MANY phone calls between the City and national government resulted in portable toilets being returned to the Paint City refugee camp in Bellville yesterday.
On Friday more than 500 refugees and asylum seekers were left without toilets. The families from 11 different countries were accommodated in a large tent when the Covid-19 pandemic hit in 2020.
They were given a deadline to reintegrate with communities last May, but have not done so yet.
More than 20 mobile toilets were removed on Friday following the removal of 10 portable showers nearly three months ago.
Spokesperson for the refugees Hafiz Mohammed said: “First it began with the removal of showers and now it’s (the) toilets. It’s the start of winter and Ramadan, we need these facilities,” said
“Refugees feel their basic human rights and dignity (are) being violated,” he said.
Cape Town’s mayor Geordin Hill-Lewis told Weekend Argus that the City had nothing to do with the removal of the ablution facilities.
“The national Department of Public Works and Infrastructure (DPWI) is responsible for this.”
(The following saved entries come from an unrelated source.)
Example gestures_and_timers :
  let s := run_calls [Start; Toggle; Toggle; Start; Stop; Toggle]
             (init None (Some 30%Q)) in
  timers s = [Cancelled; Cancelled; Armed] /\
  manager_timer s = Some 2 /\ manager_recording s = true.
Proof. repeat split. Qed.

(** ** Threads per session *)

Lemma start_threads (s : system) :
  threads (RecordingManager.start s)
  = if manager_recording s then threads s
    else threads s ++ [Spawned (language s)].
Proof.
  unfold RecordingManager.start.
  destruct (manager_recording s); [reflexivity |].
  simpl. now destruct (max_time s).
Qed.

Lemma stop_threads (s : system) :
  threads (RecordingManager.stop s) = threads s.
Proof.
  unfold RecordingManager.stop.
  destruct (manager_recording s); [| reflexivity].
  destruct (manager_timer s) as [id |]; simpl; [| reflexivity].
  unfold RecordingManager.timer_cancel.
  now destruct (nth_error (timers s) id) as [[| |] |].
Qed.

Lemma apply_call_threads (f : call) (s : system) :
  length (threads (apply_call f s))
  = length (threads s)
    + (if negb (manager_recording s)
          && Spec.transition (manager_recording s) f
       then 1 else 0).
Proof.
  destruct (manager_recording s) eqn:Hrec; destruct f; simpl;
    unfold RecordingManager.toggle;
    rewrite ?Hrec, ?start_threads, ?stop_threads, ?Hrec, ?length_app;
    simpl; lia.
Qed.

(** X8.  A sequence of [start()] / [stop()] / [toggle()] calls spawns
    exactly one capture thread for every call that takes the session from
    idle to recording, and none for the calls that change nothing or stop;
    calling [start()] twice, or [stop()] twice, is the same as calling it
    once. *)
Theorem one_thread_per_session (fs : list call) (s : system) :
  length (threads (run_calls fs s))
  = length (threads s) + sessions_started fs (manager_recording s) /\
  RecordingManager.start (RecordingManager.start s)
  = RecordingManager.start s /\
  RecordingManager.stop (RecordingManager.stop s)
  = RecordingManager.stop s.
Proof.
  split; [| split].
  - revert s. induction fs as [| f fs IH]; intros s; simpl; [lia |].
    unfold run_calls in *. simpl. rewrite IH.
    rewrite apply_call_threads, apply_call_transition. lia.
  - pose proof (start_sets_recording s) as Hrec.
    unfold RecordingManager.start at 1. now rewrite Hrec.
  - pose proof (stop_clears_recording s) as Hrec.
    unfold RecordingManager.stop at 1. now rewrite Hrec.
Qed.

(** ** The capture loop *)

Lemma update_twice (A : Type) (l : list A) (i : nat) (x y : A) :
  update (update l i x) i y = update l i y.
Proof.
  revert i. induction l as [| z l IH]; intros [| i]; simpl;
    try reflexivity. now rewrite IH.
Qed.

Lemma update_same (A : Type) (l : list A) (i : nat) (x : A) :
  nth_error l i = Some x -> update l i x = l.
Proof.
  revert i. induction l as [| z l IH]; intros [| i]; simpl;
    try discriminate.
  - intros Heq. now inversion Heq.
  - intros Hnth. now rewrite IH.
Qed.

Lemma set_thread_log (tid : nat) (th : thread) (evs : list event)
    (s : system) :
  log evs (set_thread tid th s) = set_thread tid th (log evs s).
Proof. reflexivity. Qed.

Lemma set_thread_twice (tid : nat) (a b : thread) (s : system) :
  set_thread tid a (set_thread tid b s) = set_thread tid a s.
Proof. unfold set_thread, with_threads. simpl. now rewrite update_twice. Qed.

Lemma set_thread_same (tid : nat) (th : thread) (s : system) :
  nth_error (threads s) tid = Some th -> set_thread tid th s = s.
Proof.
  intros Hnth. unfold set_thread, with_threads.
  rewrite (update_same _ _ _ _ Hnth). now destruct s.
Qed.

Lemma chunks_read_app (a b : list event) :
  chunks_read (a ++ b) = chunks_read a ++ chunks_read b.
Proof.
  induction a as [| ev a IH]; simpl; [reflexivity |].
  destruct ev; simpl; now rewrite ?IH.
Qed.

Lemma chunks_read_reads (chunks : list Audio.bytes) :
  chunks_read (map EvStreamRead chunks) = chunks.
Proof. induction chunks as [| ch l IH]; simpl; now rewrite ?IH. Qed.

Lemma typed_text_app (a b : list event) :
  typed_text (a ++ b) = (typed_text a ++ typed_text b)%string.
Proof.
  induction a as [| ev a IH]; simpl; [reflexivity |].
  destruct ev; simpl; now rewrite ?IH.
Qed.

Lemma typed_text_reads (chunks : list Audio.bytes) :
  typed_text (map EvStreamRead chunks) = EmptyString.
Proof. induction chunks as [| ch l IH]; simpl; now rewrite ?IH. Qed.

Lemma typed_text_keystrokes (text : string) :
  typed_text (keystrokes text) = text.
Proof. induction text as [| ch t IH]; simpl; now rewrite ?IH. Qed.

Lemma chunks_read_keystrokes (text : string) :
  chunks_read (keystrokes text) = [].
Proof. induction text as [| ch t IH]; simpl; now rewrite ?IH. Qed.

Section CaptureLoop.
Variable c : collaborators.
Variable P : Audio.bytes -> Prop.
Hypothesis reads :
  forall history, exists data, stream_read c history = Ok data /\ P data.

Lemma capture_turns (tid : nat) (lang : option string) (n : nat) :
  forall (s : system) (frames : list Audio.bytes),
    nth_error (threads s) tid = Some (Capturing lang frames) ->
    recorder_recording s = true ->
    exists chunks,
      length chunks = n /\ Forall P chunks /\
      run c (repeat (Step tid) n) s
      = set_thread tid (Capturing lang (frames ++ chunks))
          (log (map EvStreamRead chunks) s).
Proof.
  induction n as [| n IH]; intros s frames Hth Hflag.
  - exists []. repeat split; [constructor |].
    simpl. rewrite app_nil_r, log_nil. symmetry.
    now apply set_thread_same.
  - destruct (reads (trace s)) as [data [Hread Hdata]].
    assert (Hstep : Recorder._record_impl c tid s
                    = set_thread tid (Capturing lang (frames ++ [data]))
                        (log [EvStreamRead data] s)).
    { unfold Recorder._record_impl. now rewrite Hth, Hflag, Hread. }
    destruct (IH (Recorder._record_impl c tid s) (frames ++ [data]))
      as [chunks [Hlen [Hall Hrun]]].
    + rewrite Hstep. simpl.
      now apply nth_error_update with (x := Capturing lang frames).
    + now rewrite Hstep.
    + exists (data :: chunks). split; [simpl; now rewrite Hlen |].
      split; [now constructor |].
      unfold run in *. simpl repeat. simpl fold_left.
      rewrite Hrun, Hstep.
      rewrite set_thread_log, set_thread_twice, log_log.
      now rewrite <- app_assoc.
Qed.

End CaptureLoop.

(** X9.  While [Recorder.recording] is set and the stream delivers data,
    [n] turns of a thread's capture loop read exactly [n] chunks and append
    them to the thread's frames in the order they were read; the loop goes
    on, and the manager's and the recorder's flags are untouched. *)
Theorem capture_loop_appends (c : collaborators) (tid : nat)
    (lang : option string) (frames : list Audio.bytes) (n : nat)
    (s : system) :
  (forall history, exists data, stream_read c history = Ok data) ->
  nth_error (threads s) tid = Some (Capturing lang frames) ->
  recorder_recording s = true ->
  let s' := run c (repeat (Step tid) n) s in
  nth_error (threads s') tid
  = Some (Capturing lang (frames ++ chunks_read (added s s'))) /\
  length (chunks_read (added s s')) = n /\
  added s s' = map EvStreamRead (chunks_read (added s s')) /\
  recorder_recording s' = true /\
  manager_recording s' = manager_recording s.
Proof.
  intros Hreads Hth Hflag. cbn zeta.
  destruct (capture_turns c (fun _ => True)) with
    (tid := tid) (lang := lang) (n := n) (s := s) (frames := frames)
    as [chunks [Hlen [_ Hrun]]]; try assumption.
  { intros history. destruct (Hreads history) as [data Hd]. eauto. }
  rewrite Hrun.
  assert (Hadded : added s (set_thread tid (Capturing lang (frames ++ chunks))
                              (log (map EvStreamRead chunks) s))
                   = map EvStreamRead chunks)
    by now apply added_exact.
  rewrite Hadded, chunks_read_reads.
  repeat split; try assumption.
  simpl. now apply nth_error_update with (x := Capturing lang frames).
Qed.

Lemma capture_loop_appends_witness :
  let s := run (healthy " hi") [Call Start; Step 0; Step 0]
             (init None None) in
  let s' := run (healthy " hi") (repeat (Step 0) 3) s in
  nth_error (threads s') 0 = Some (Capturing None [a_chunk; a_chunk; a_chunk]).
Proof.
  exact (proj1
    (capture_loop_appends (healthy " hi") 0 None [] 3
       (run (healthy " hi") [Call Start; Step 0; Step 0] (init None None))
       (fun history => ex_intro _ a_chunk eq_refl) eq_refl eq_refl)).
Defined.

(** ** A whole session *)

Lemma whole_samples_even (frames : list Audio.bytes) :
  Forall (fun chunk => Nat.even (length chunk) = true) frames ->
  exists audio, Audio.audio_data_fp32 frames = Ok audio.
Proof.
  intros Hall. unfold Audio.audio_data_fp32, Audio.frombuffer_int16.
  rewrite join_even; [eauto |].
  eapply Forall_impl; [| exact Hall].
  intros chunk Hev. now apply Nat.even_spec.
Qed.

Lemma after_loop_success (c : collaborators) (tid : nat)
    (lang : option string) (frames : list Audio.bytes) (s : system) :
  never_fails c ->
  Forall (fun chunk => Nat.even (length chunk) = true) frames ->
  nth_error (threads s) tid = Some (Capturing lang frames) ->
  recorder_recording s = false ->
  exists audio text,
    Audio.audio_data_fp32 frames = Ok audio /\
    model_transcribe c (trace s ++ [EvStreamClose]) audio lang = Ok text /\
    Recorder._record_impl c tid s
    = set_thread tid Finished
        (log ([EvStreamClose; EvTranscribe audio lang;
               EvPrint ("Transcription: " ++ lstrip text)%string]
              ++ emitted (lstrip text)) s).
Proof.
  intros [_ [_ [Hclose [Hmodel Hkb]]]] Hall Hth Hflag.
  destruct (whole_samples_even frames Hall) as [audio Haudio].
  destruct (Hmodel (trace s ++ [EvStreamClose]) audio lang) as [text Htext].
  exists audio, text. split; [exact Haudio | split; [exact Htext |]].
  unfold Recorder._record_impl, Recorder.after_capture,
    SpeechTranscriber.transcribe.
  rewrite Hth, Hflag, Hclose, Haudio. simpl. rewrite Htext.
  f_equal. unfold Recorder.type_transcription, emitted.
  destruct (lstrip text) as [| ch rest] eqn:Hstrip.
  - rewrite !log_log. reflexivity.
  - rewrite (type_elements_all c _ _ Hkb), !log_log.
    reflexivity.
Qed.

Lemma append_empty (s : string) : (s ++ EmptyString)%string = s.
Proof. induction s as [| ch s IH]; simpl; now rewrite ?IH. Qed.

Lemma typed_text_emitted (t : string) : typed_text (emitted t) = t.
Proof.
  destruct t as [| ch rest]; [reflexivity |].
  unfold emitted. rewrite typed_text_app, typed_text_keystrokes.
  simpl typed_text. now rewrite append_empty.
Qed.

Lemma chunks_read_emitted (t : string) : chunks_read (emitted t) = [].
Proof.
  destruct t as [| ch rest]; [reflexivity |].
  unfold emitted. now rewrite chunks_read_app, chunks_read_keystrokes.
Qed.

(** X10.  When nothing fails, the step after the loop closes the stream,
    then hands the model the conversion of exactly the frames the thread
    captured, then logs the transcription, then types it: in this order
    and nothing else.  What is typed is the model's answer without its
    leading whitespace, so an answer of whitespace only types nothing. *)
Theorem pipeline_order (c : collaborators) (tid : nat)
    (lang : option string) (frames : list Audio.bytes) (s : system) :
  never_fails c ->
  Forall (fun chunk => Nat.even (length chunk) = true) frames ->
  nth_error (threads s) tid = Some (Capturing lang frames) ->
  recorder_recording s = false ->
  let s' := Recorder._record_impl c tid s in
  exists audio text,
    Audio.audio_data_fp32 frames = Ok audio /\
    model_transcribe c (trace s ++ [EvStreamClose]) audio lang = Ok text /\
    added s s'
    = [EvStreamClose; EvTranscribe audio lang;
       EvPrint ("Transcription: " ++ lstrip text)%string]
      ++ emitted (lstrip text) /\
    typed_text (added s s') = lstrip text /\
    nth_error (threads s') tid = Some Finished.
Proof.
  intros Hc Hall Hth Hflag. cbn zeta.
  destruct (after_loop_success c tid lang frames s Hc Hall Hth Hflag)
    as [audio [text [Haudio [Htext Hstep]]]].
  exists audio, text. rewrite Hstep.
  assert (Hadded :
    added s (set_thread tid Finished
               (log ([EvStreamClose; EvTranscribe audio lang;
                      EvPrint ("Transcription: " ++ lstrip text)%string]
                     ++ emitted (lstrip text)) s))
    = [EvStreamClose; EvTranscribe audio lang;
       EvPrint ("Transcription: " ++ lstrip text)%string]
      ++ emitted (lstrip text)) by now apply added_exact.
  rewrite Hadded. repeat split; try assumption.
  - simpl. apply typed_text_emitted.
  - simpl. now apply nth_error_update with (x := Capturing lang frames).
Qed.

Lemma healthy_never_fails (text : string) : never_fails (healthy text).
Proof.
  repeat split; simpl; eauto.
Qed.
But the department also denied responsibility.
“The operations at the site are done by Home Affairs together with the (UN) Commissioner for refugees,” Zara Nicholson, DPWI spokesperson said.
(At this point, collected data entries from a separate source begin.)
(** * The SSL module of Simba ([src/inet/ssl.c]) over mbedTLS

    The file is a thin layer that owns three flags of its own
    ([initialized], [ssl_allocated], [conf_allocated]) and sequences calls
    into the mbedTLS engine.  The embedding keeps that split:

    - the flags are a record [module_t], threaded through a state monad;
    - every call into the engine is a node of a program tree ([prog]); the
      engine is {e not} fixed: a program is run against an arbitrary engine
      ([engine E], any state type [E]), and the run records the calls that
      were made, with their arguments, in a trace.

    The caller's objects ([struct ssl_context_t], [struct ssl_socket_t]) are
    passed in and handed back explicitly; a null pointer to one of them is
    [None]. *)

From Stdlib Require Import ZArith List String Bool Lia.
Import ListNotations.
Local Open Scope Z_scope.

(** ** Pointers, callbacks and constants *)

(** The objects whose address the module takes: the mbedTLS objects embedded
    in the static [module], and anything the caller owns ([extern]). *)
Inductive object : Type :=
| module_cookie_ctx
| module_entropy
| module_ctr_drbg
| module_ssl
| module_conf
| module_cert
| module_key
| module_timer
| extern (n : N).

Inductive pointer : Type :=
| NULL
| addr (o : object).

Definition is_null (p : pointer) : bool :=
  match p with
  | NULL => true
  | addr _ => false
  end.

(** Function pointers handed to the engine. *)
Inductive callback : Type :=
| fn_null
| fn_mbedtls_entropy_func
| fn_mbedtls_ctr_drbg_random
| fn_ssl_send
| fn_ssl_recv.

(** The three mbedTLS constants the module passes, kept symbolic. *)
Inductive mbedtls_const : Type :=
| MBEDTLS_SSL_IS_SERVER
| MBEDTLS_SSL_TRANSPORT_STREAM
| MBEDTLS_SSL_PRESET_DEFAULT.
(* ===== verification/_CoqProject ===== *)
-Q . S2P
Prelude.v
CLib.v
Sysfs.v
SysfsBacklight.v
SysfsFaults.v
SysfsTypes.v
Machine.v
Driver.v
EventLoop.v
LoopReach.v
Daemon.v
(* ===== verification/SysfsBacklight.v ===== *)
(** * The sysfs LCD backlight driver (src/pommed/pmac/sysfs_backlight.c)

    [Module SysfsBacklight] translates the file function by function.  The
    C globals [bck_driver], [lcd_bck_info] and [lcd_sysfs_cfg] form the
    record [globals].  Each function takes them with the [Sysfs.world]
    and returns the updated pair, together with its C return value.
    - [sysfs_backlight_get] / [sysfs_backlight_get_max]: open the node,
      [read] 3 bytes into [char buffer[4]], and [atoi] the buffer.  The
      buffer is not NUL-terminated, so [atoi] also sees the stale byte
      after the ones read.
    - [sysfs_backlight_set]: [fopen(.., "a")], [fprintf("%d")] and
      [fclose].  It has no [bck_driver] guard.
    - [sysfs_backlight_step]: get, add or subtract the step, clamp, set,
      notify D-Bus, and record the level.
    - [sysfs_backlight_fix_config]: clamp [init] into [[-1, max]] and
      [step] into [[1, max/2]], in that order.
    - [r9600_sysfs_backlight_probe]: the access checks, then get_max,
      fix_config, the optional initial set, and get.
    The [logdebug] lines print only in debug mode and are not modelled.
    The [strerror(errno)] suffix of the warnings is dropped from the
    logged text. *)

From S2P Require Import Prelude.
From S2P Require Import CLib.
From S2P Require Import Sysfs.

Open Scope Z_scope.
Open Scope pommed_scope.

Module SysfsBacklight.

Import Sysfs.

(** ** Data *)

Definition SYSFS_DRIVER_NONE : Z := 0.
Definition SYSFS_DRIVER_RADEON : Z := 1.

Definition actual_brightness : list string :=
  ["/dev/null"; "/sys/class/backlight/radeonbl0/actual_brightness"].

Definition brightness : list string :=
  ["/dev/null"; "/sys/class/backlight/radeonbl0/brightness"].

Definition max_brightness : list string :=
  ["/dev/null"; "/sys/class/backlight/radeonbl0/max_brightness"].

(** [SYSFS_BACKLIGHT_OFF] (lcd_backlight.h) and [STEP_UP] / [STEP_DOWN]
    (pommed.h) are not in the sources. *)
Definition SYSFS_BACKLIGHT_OFF : Z := 0.
Definition STEP_UP : Z := 1.
Definition STEP_DOWN : Z := -1.

Record bck_info := mk_bck_info { level : Z; max : Z }.
Record sysfs_cfg := mk_sysfs_cfg { init : Z; step : Z }.

Record globals := mk_globals {
  bck_driver : Z;
  lcd_bck_info : bck_info;
  lcd_sysfs_cfg : sysfs_cfg
}.

Definition with_driver (d : Z) (g : globals) : globals :=
  mk_globals d (lcd_bck_info g) (lcd_sysfs_cfg g).
Definition with_level (v : Z) (g : globals) : globals :=
  mk_globals (bck_driver g) (mk_bck_info v (max (lcd_bck_info g))) (lcd_sysfs_cfg g).
Definition with_max (m : Z) (g : globals) : globals :=
  mk_globals (bck_driver g) (mk_bck_info (level (lcd_bck_info g)) m) (lcd_sysfs_cfg g).
Definition with_cfg (c : sysfs_cfg) (g : globals) : globals :=
  mk_globals (bck_driver g) (lcd_bck_info g) c.

(** ** Operations *)

(** The common body of [sysfs_backlight_get] and [_get_max]: open the node
    [paths[bck_driver]], read [sizeof(buffer) - 1] bytes into [buffer] and
    [atoi] it.  Nothing terminates the bytes read, so [atoi] goes on into
    the stale bytes of the stack after them ([w_stack] from index
    [length bytes] on): [buffer[3]], and, when that is a digit, the bytes
    after the array. *)
Definition read_int_node (paths : list string) (open_msg read_msg : string)
    (g : globals) (w : world) : Z * world :=
  match sys_open_rdonly w (paths.[bck_driver g]) with
  | None => (0, logmsg LOG_WARNING open_msg w)
  | Some k =>
      let bytes := sys_read w k 3 in
      if (length bytes <? 1)%nat then (0, logmsg LOG_WARNING read_msg w)
      else (CLib.atoi (bytes ++ drop (length bytes) (w_stack w)), w)
  end.

Definition sysfs_backlight_get (g : globals) (w : world) : Z * world :=
  if bck_driver g =? SYSFS_DRIVER_NONE then (0, w)
  else read_int_node actual_brightness
         "Could not open sysfs actual_brightness node"
         "Could not read sysfs actual_brightness node" g w.

Definition sysfs_backlight_get_max (g : globals) (w : world) : Z * world :=
  if bck_driver g =? SYSFS_DRIVER_NONE then (0, w)
  else read_int_node max_brightness
         "Could not open sysfs max_brightness node"
         "Could not read sysfs max_brightness node" g w.

Definition sysfs_backlight_set (g : globals) (value : Z) (w : world) : world :=
  match sys_fopen_append w (brightness.[bck_driver g]) with
  | None => logmsg LOG_WARNING "Could not open sysfs brightness node" w
  | Some k => node_store w k (CLib.printf_d value)
  end.

(** The last three statements of [sysfs_backlight_step], shared by both
    directions. *)
Definition step_commit (g : globals) (newval val : Z) (w : world) : globals * world :=
  let w := sysfs_backlight_set g newval w in
  let w := mbpdbus_send_lcd_backlight newval val w in
  (with_level newval g, w).

Definition sysfs_backlight_step (dir : Z) (g : globals) (w : world) : globals * world :=
  if bck_driver g =? SYSFS_DRIVER_NONE then (g, w)
  else
    let '(val, w) := sysfs_backlight_get g w in
    let cfg_step := step (lcd_sysfs_cfg g) in
    if dir =? STEP_UP then
      let newval := val + cfg_step in
      let newval := if newval >? max (lcd_bck_info g) then max (lcd_bck_info g) else newval in
      step_commit g newval val w
    else if dir =? STEP_DOWN then
      let newval := val - cfg_step in
      let newval := if newval <? SYSFS_BACKLIGHT_OFF then SYSFS_BACKLIGHT_OFF else newval in
      step_commit g newval val w
    else (g, w).

Definition sysfs_backlight_fix_config (g : globals) : globals :=
  let m := max (lcd_bck_info g) in
  let i := init (lcd_sysfs_cfg g) in
  let i := if i <? 0 then -1 else i in
  let i := if i >? m then m else i in
  let s := step (lcd_sysfs_cfg g) in
  let s := if s <? 1 then 1 else s in
  let s := if s >? c_div m 2 then c_div m 2 else s in
  with_cfg (mk_sysfs_cfg i s) g.

Definition r9600_sysfs_backlight_probe (g : globals) (w : world) : Z * globals * world :=
  if negb (sys_access w (brightness.[SYSFS_DRIVER_RADEON]) W_OK) then (-1, g, w)
  else if negb (sys_access w (actual_brightness.[SYSFS_DRIVER_RADEON]) R_OK) then (-1, g, w)
  else
    let g := with_driver SYSFS_DRIVER_RADEON g in
    let '(m, w) := sysfs_backlight_get_max g w in
    let g := with_max m g in
    let g := sysfs_backlight_fix_config g in
    let w := if init (lcd_sysfs_cfg g) >? -1
             then sysfs_backlight_set g (init (lcd_sysfs_cfg g)) w else w in
    let '(lv, w) := sysfs_backlight_get g w in
    (0, with_level lv g, w).

(** ** The state the driver keeps after a successful probe *)

(** The stale byte [buffer[3]] is not a digit, so [atoi] stops inside the
    array whatever the read returned. *)
Definition stack_ok (st : list ascii) : Prop := CLib.ends_number (drop 3 st) = true.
Mayoral committee member for community services and health Patricia van der Ross echoed Hill-Lewis’s sentiments and said her department was trying to get the toilets replaced.
“My environmental health official is trying to source who gave the instruction for the removal of the toilets.”
After investigating, the Weekend Argus learned that the Home Affairs’s contract with the service provider had expired and, therefore, the toilets had been removed.
Van der Ross told the Weekend Argus that in the interim they would send portable toilets and showers to the site “until Home Affairs sorted this out”.
On Saturday afternoon the Department of Home Affairs said it had changed suppliers after the expiry of the previous contract.
The fenced site is effectively a refugee camp next to the Bellville taxi rank. Other families were accommodated at a site in Wingfield, near Goodwood.
The families had initially settled in and around Green Market Square after they were forcibly moved from outside the United Nations High Commissioner for Refugees (UNHCR) offices in Waldorf Square in October 2019 during a sit-in protest.
The refugees wanted the local government to help them relocate to other countries, including Canada. Some refugees had opted to return home.
A refugee from the Democratic Republic of the Congo, Alice Kitenza, told the Weekend Argus that she’s at “breaking point”.
“Why is life so hard? Why are people so evil?” the mother-of-three asked.
“We just want to be treated with dignity, we want them to uphold and respect the human rights of refugees and asylum seekers. We are in danger here, we are crying for rescuers to come (and) help us,” she said.
Director of operations at the NPO Gift of the Givers Rayhaan Sooliman said they supply the refugees with food – similar to the support it provides to other feeding schemes.